- _RECORDS TO PROCESS_:
-=-=-=-=-

(* ===== verification/ByteBuffer.v ===== *)
(** * Byte buffers

    [include/common/byte_buffer.h]: a vector of bytes with a read and a write
    position; the bytes in between ([window]) are the contents.  A failed
    assertion, and a copy past the end of the vector, is [None].

    The theorems say that [write] appends to the contents and [read] takes from
    their front or both report [EC_INSUFFICIENT_SPACE] and change nothing, so
    that the buffer is a bounded queue ([write_read_queue]), and when [append]
    is right and when not. *)

From S2P Require Import Prelude Common.
From S2P Require Import Bytes.
#[local] Open Scope Z_scope.

Module ByteBuffer.

(* @src include/common/variable.h 13 13 MESSAGE_BUFFER_SIZE *)
Definition MESSAGE_BUFFER_SIZE : Z := 8192.

(* @src include/common/byte_buffer.h 141 145 byte_buffer *)
Record byte_buffer := mk_buffer {
  data_ : list Z;
  write_pos_ : Z;
  read_pos_ : Z;
}.
#[export] Instance eta_buffer : Eta byte_buffer := fun b => mk_buffer (data_ b) (write_pos_ b) (read_pos_ b).

(* @src include/common/byte_buffer.h 31 31 byte_buffer::byte_buffer *)
Definition new_buffer (n : Z) : byte_buffer := mk_buffer (replicate (Z.to_nat n) 0) 0 0.

(* @src include/common/byte_buffer.h 25 25 byte_buffer::byte_buffer *)
Definition default_buffer : byte_buffer := new_buffer MESSAGE_BUFFER_SIZE.

(* @src include/common/byte_buffer.h 37 37 byte_buffer::size *)
Definition size (b : byte_buffer) : Z := zlen (data_ b).

(* @src include/common/byte_buffer.h 128 128 byte_buffer::read_available_size *)
Definition read_available_size (b : byte_buffer) : Z := u64 (write_pos_ b - read_pos_ b).

(* @src include/common/byte_buffer.h 130 130 byte_buffer::write_available_size *)
Definition write_available_size (b : byte_buffer) : Z := u64 (size b - write_pos_ b).

(* @src include/common/byte_buffer.h 63 66 byte_buffer::resize_capacity *)
Definition resize_capacity (n : Z) (b : byte_buffer) : option byte_buffer :=
  if (write_pos_ b <=? n) && (read_pos_ b <=? n) then Some (b <| data_ := vresize n (data_ b) |>) else None.

(* @src include/common/byte_buffer.h 68 73 byte_buffer::resize_write_available_size *)
Definition resize_write_available_size (new_size : Z) (b : byte_buffer) : byte_buffer :=
  if write_available_size b <? new_size then b <| data_ := vresize (new_size + write_pos_ b) (data_ b) |> else b.

(* @src include/common/byte_buffer.h 75 83 byte_buffer::reset *)
Definition reset (b : byte_buffer) : byte_buffer := b <| read_pos_ := 0 |> <| write_pos_ := 0 |>.

(** [read_begin] asserts, [memcpy] needs the room. *)
(* @src include/common/byte_buffer.h 85 92 byte_buffer::append *)
Definition append (src b : byte_buffer) : option byte_buffer :=
  let n := read_available_size src in
  let b := if size b <? write_pos_ b + n then b <| data_ := vresize (write_pos_ src + n) (data_ b) |> else b in
  if (write_pos_ b + n <=? size b) && (read_pos_ src <? size src) then
    Some (b <| data_ := blit (write_pos_ b) (slice (read_pos_ src) n (data_ src)) (data_ b) |>
            <| write_pos_ := write_pos_ b + write_pos_ src |>)
  else None.

(* @src include/common/byte_buffer.h 94 102 byte_buffer::write *)
Definition write (bs : list Z) (b : byte_buffer) : EC + byte_buffer :=
  if size b <? write_pos_ b + zlen bs then inl EC_INSUFFICIENT_SPACE
  else inr (b <| data_ := blit (write_pos_ b) bs (data_ b) |> <| write_pos_ := write_pos_ b + zlen bs |>).

(* @src include/common/byte_buffer.h 104 112 byte_buffer::read *)
Definition read (n : Z) (b : byte_buffer) : EC + (list Z * byte_buffer) :=
  if write_pos_ b <? read_pos_ b + n then inl EC_INSUFFICIENT_SPACE
  else inr (slice (read_pos_ b) n (data_ b), b <| read_pos_ := read_pos_ b + n |>).

(* @src include/common/byte_buffer.h 114 118 byte_buffer::set_read_pos *)
Definition set_read_pos (r : Z) (b : byte_buffer) : option byte_buffer :=
  if (r <=? size b) && (r <=? write_pos_ b) then Some (b <| read_pos_ := r |>) else None.

(* @src include/common/byte_buffer.h 122 126 byte_buffer::set_write_pos *)
Definition set_write_pos (w : Z) (b : byte_buffer) : option byte_buffer :=
  if (w <=? size b) && (read_pos_ b <=? w) then Some (b <| write_pos_ := w |>) else None.

(** ** Contents *)

(** The comment of the class: [read_pos, write_pos) is valid and write_pos <=
    size; sizes are 64-bit. *)
Definition wf (b : byte_buffer) : Prop := 0 ≤ read_pos_ b ≤ write_pos_ b ∧ write_pos_ b ≤ size b < 2 ^ 64.
Definition window (b : byte_buffer) : list Z := slice (read_pos_ b) (write_pos_ b - read_pos_ b) (data_ b).

Lemma read_available b : wf b → read_available_size b = write_pos_ b - read_pos_ b.
Proof. intros [? ?]. apply wrap_small. unfold fits. lia. Qed.

Lemma write_available b : wf b → write_available_size b = size b - write_pos_ b.
Proof. intros [? ?]. apply wrap_small. unfold fits. lia. Qed.

Lemma zlen_window b : wf b → zlen (window b) = write_pos_ b - read_pos_ b.
Proof. intros [? ?]. unfold window, size in *. rewrite zlen_slice; lia. Qed.

Lemma wf_new n : 0 ≤ n < 2 ^ 64 → wf (new_buffer n) ∧ window (new_buffer n) = [].
Proof. intros Hn. split; [|done]. unfold wf, size, new_buffer, zlen. cbn [data_ write_pos_ read_pos_]. rewrite length_replicate. lia. Qed.

(** Bytes stored at the end of the contents, with the position moved. *)
Lemma window_put b bs d :
  wf b → write_pos_ b + zlen bs ≤ size b → d = blit (write_pos_ b) bs (data_ b) →
  let b' := mk_buffer d (write_pos_ b + zlen bs) (read_pos_ b) in wf b' ∧ window b' = window b ++ bs ∧ size b' = size b.
Proof.
  intros [H1 H2] Hfit ->. pose proof (zlen_nonneg bs). unfold size in *.
  assert (zlen (blit (write_pos_ b) bs (data_ b)) = zlen (data_ b)) as El by (apply zlen_blit; lia).
  unfold wf, window, size. cbn. rewrite El. split_and!; try lia.
  replace (write_pos_ b + zlen bs - read_pos_ b) with ((write_pos_ b - read_pos_ b) + zlen bs) by lia.
  rewrite slice_split by lia. rewrite slice_blit_before by lia.
  replace (read_pos_ b + (write_pos_ b - read_pos_ b)) with (write_pos_ b) by lia. by rewrite slice_blit by lia.
Qed.

(** Resizing keeps the contents. *)
Lemma window_resize b n :
  wf b → write_pos_ b ≤ n < 2 ^ 64 →
  let b' := b <| data_ := vresize n (data_ b) |> in wf b' ∧ window b' = window b ∧ size b' = n.
Proof.
  intros [H1 H2] Hn. unfold wf, window, size in *. cbn. rewrite zlen_vresize by lia. split_and!; try lia.
  apply slice_vresize; lia.
Qed.

Lemma write_cases bs b : wf b →
  if size b <? write_pos_ b + zlen bs then write bs b = inl EC_INSUFFICIENT_SPACE
  else ∃ b', write bs b = inr b' ∧ wf b' ∧ window b' = window b ++ bs ∧ size b' = size b ∧
         read_pos_ b' = read_pos_ b ∧ write_pos_ b' = write_pos_ b + zlen bs.
Proof.
  intros Hwf. unfold write. destruct (Z.ltb_spec (size b) (write_pos_ b + zlen bs)); [done|].
  eexists. split; [reflexivity|]. destruct (window_put b bs _ Hwf ltac:(lia) eq_refl) as (? & ? & ?). done.
Qed.

Lemma read_cases n b : wf b → 0 ≤ n →
  if zlen (window b) <? n then read n b = inl EC_INSUFFICIENT_SPACE
  else ∃ b', read n b = inr (ztake n (window b), b') ∧ wf b' ∧ window b' = zdrop n (window b) ∧
         data_ b' = data_ b ∧ read_pos_ b' = read_pos_ b + n ∧ write_pos_ b' = write_pos_ b.
Proof.
  intros Hwf Hn. rewrite zlen_window by done. destruct Hwf as [H1 H2]. unfold read, window.
  replace (write_pos_ b <? read_pos_ b + n) with (write_pos_ b - read_pos_ b <? n)
    by (destruct (Z.ltb_spec (write_pos_ b - read_pos_ b) n), (Z.ltb_spec (write_pos_ b) (read_pos_ b + n)); lia).
  destruct (Z.ltb_spec (write_pos_ b - read_pos_ b) n); [done|].
  exists (b <| read_pos_ := read_pos_ b + n |>). split; [|split; [|split; [|done]]].
  - unfold slice. by rewrite ztake_ztake by lia.
  - unfold wf, size in *. cbn. lia.
  - unfold slice. cbn. rewrite zdrop_ztake, zdrop_zdrop by lia. f_equal. lia.
Qed.

(** The buffer is a bounded queue of bytes: [write] appends all bytes or
    reports [EC_INSUFFICIENT_SPACE], [read] takes the oldest bytes or reports
    [EC_INSUFFICIENT_SPACE], and bytes written come out again in order. *)
Theorem write_read_queue b bs n :
  wf b → 0 ≤ n →
  (write bs b = inl EC_INSUFFICIENT_SPACE ∧ size b - write_pos_ b < zlen bs) ∨
  ∃ b', write bs b = inr b' ∧ wf b' ∧ window b' = window b ++ bs ∧
    ((read n b' = inl EC_INSUFFICIENT_SPACE ∧ zlen (window b ++ bs) < n) ∨
     ∃ b'' out, read n b' = inr (out, b'') ∧ wf b'' ∧ zlen out = n ∧ out ++ window b'' = window b ++ bs).
Proof.
  intros Hwf Hn. pose proof (write_cases bs b Hwf) as Hw. destruct (Z.ltb_spec (size b) (write_pos_ b + zlen bs)).
  { left. split; [done|lia]. }
  destruct Hw as (b' & Hw & Hwf' & Hwin & _). right. exists b'. split_and!; try done.
  pose proof (read_cases n b' Hwf' Hn) as Hr. destruct (Z.ltb_spec (zlen (window b')) n).
  { left. split; [done|]. by rewrite <- Hwin. }
  destruct Hr as (b'' & Hr & Hwf'' & Hwin' & _). right. exists b'', (ztake n (window b')).
  split_and!; try done; [rewrite zlen_ztake by done; lia|]. rewrite Hwin'. by rewrite ztake_zdrop.
Qed.

(** [append] of a buffer that has not been read, with room for it. *)
Lemma append_fits src b :
  wf src → wf b → read_pos_ src = 0 → 0 < size src → write_pos_ b + write_pos_ src ≤ size b →
  ∃ b', append src b = Some b' ∧ wf b' ∧ window b' = window b ++ window src ∧ size b' = size b ∧ read_pos_ b' = read_pos_ b
    ∧ write_pos_ b' = write_pos_ b + write_pos_ src.
Proof.
  intros Hs Hb H0 Hsz Hfit. pose proof (zlen_window src Hs) as Hlen. unfold append. rewrite (read_available src Hs), H0.
  rewrite H0, Z.sub_0_r in *.
  destruct (Z.ltb_spec (size b) (write_pos_ b + write_pos_ src)); [lia|].
  rewrite (proj2 (Z.leb_le _ _)) by lia. rewrite (proj2 (Z.ltb_lt _ _)) by lia. simpl.
  assert (slice 0 (write_pos_ src) (data_ src) = window src) as Ew by (unfold window; by rewrite H0, Z.sub_0_r).
  rewrite Ew. eexists. split; [reflexivity|].
  destruct (window_put b (window src) _ Hb ltac:(rewrite Hlen; lia) eq_refl) as (Hwf & Hwin & Hsize).
  rewrite Hlen in *. done.
Qed.

(** [append] computes the new size from the source's write position: when
    the destination holds more than the source it shrinks below its own write
    position and the copy runs past its end. *)
Theorem append_shrinks :
  ∃ src b, wf src ∧ wf b ∧ window b = [1; 2; 3; 4; 5; 6; 7; 8] ∧ window src = [9] ∧ append src b = None.
Proof.
  exists (mk_buffer [9] 1 0), (mk_buffer [1; 2; 3; 4; 5; 6; 7; 8] 8 0).
  split_and!; [..|done|done|vm_compute; done]; unfold wf; vm_compute; split_and!; congruence.
Qed.

(** [append] of a source that has been read in part moves the write position
    past what it copied, so that the contents end in bytes never written. *)
Theorem append_after_read :
  ∃ src b b', wf src ∧ wf b ∧ window b = [] ∧ window src = [7] ∧ append src b = Some b' ∧ window b' = [7; 0].
Proof.
  exists (mk_buffer [6; 7] 2 1), (mk_buffer [0; 0; 0] 0 0). eexists.
  split_and!; [..|done|done|vm_compute; done|done]; unfold wf; vm_compute; split_and!; congruence.
Qed.

Lemma write_read_queue_witness :
  ∃ b', write [1; 2; 3] (new_buffer 4) = inr b' ∧ ∃ b'' out, read 2 b' = inr (out, b'') ∧ out ++ window b'' = [1; 2; 3].
Proof.
  destruct (write_read_queue (new_buffer 4) [1; 2; 3] 2) as [[H _]|(b' & H & _ & _ & [[H' _]|(b'' & out & H' & _ & _ & Hout)])].
  - apply wf_new. lia.
  - lia.
  - vm_compute in H. discriminate.
  - vm_compute in H. injection H as <-. vm_compute in H'. discriminate.
  - exists b'. split; [done|]. exists b'', out. split; [done|]. by rewrite Hout.
Defined.

End ByteBuffer.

-=-=-=-=-

- _ABOUT THIS TASK_: From the records above, transcribe exactly the run of lines that opens with the line holding "Definition new_buffer (n" and closes with the line holding "Definition resize_capacity (n", both included.

- _RESULT FOR THIS EXERCISE_:
Definition new_buffer (n : Z) : byte_buffer := mk_buffer (replicate (Z.to_nat n) 0) 0 0.

(* @src include/common/byte_buffer.h 25 25 byte_buffer::byte_buffer *)
Definition default_buffer : byte_buffer := new_buffer MESSAGE_BUFFER_SIZE.

(* @src include/common/byte_buffer.h 37 37 byte_buffer::size *)
Definition size (b : byte_buffer) : Z := zlen (data_ b).

(* @src include/common/byte_buffer.h 128 128 byte_buffer::read_available_size *)
Definition read_available_size (b : byte_buffer) : Z := u64 (write_pos_ b - read_pos_ b).

(* @src include/common/byte_buffer.h 130 130 byte_buffer::write_available_size *)
Definition write_available_size (b : byte_buffer) : Z := u64 (size b - write_pos_ b).

(* @src include/common/byte_buffer.h 63 66 byte_buffer::resize_capacity *)
Definition resize_capacity (n : Z) (b : byte_buffer) : option byte_buffer :=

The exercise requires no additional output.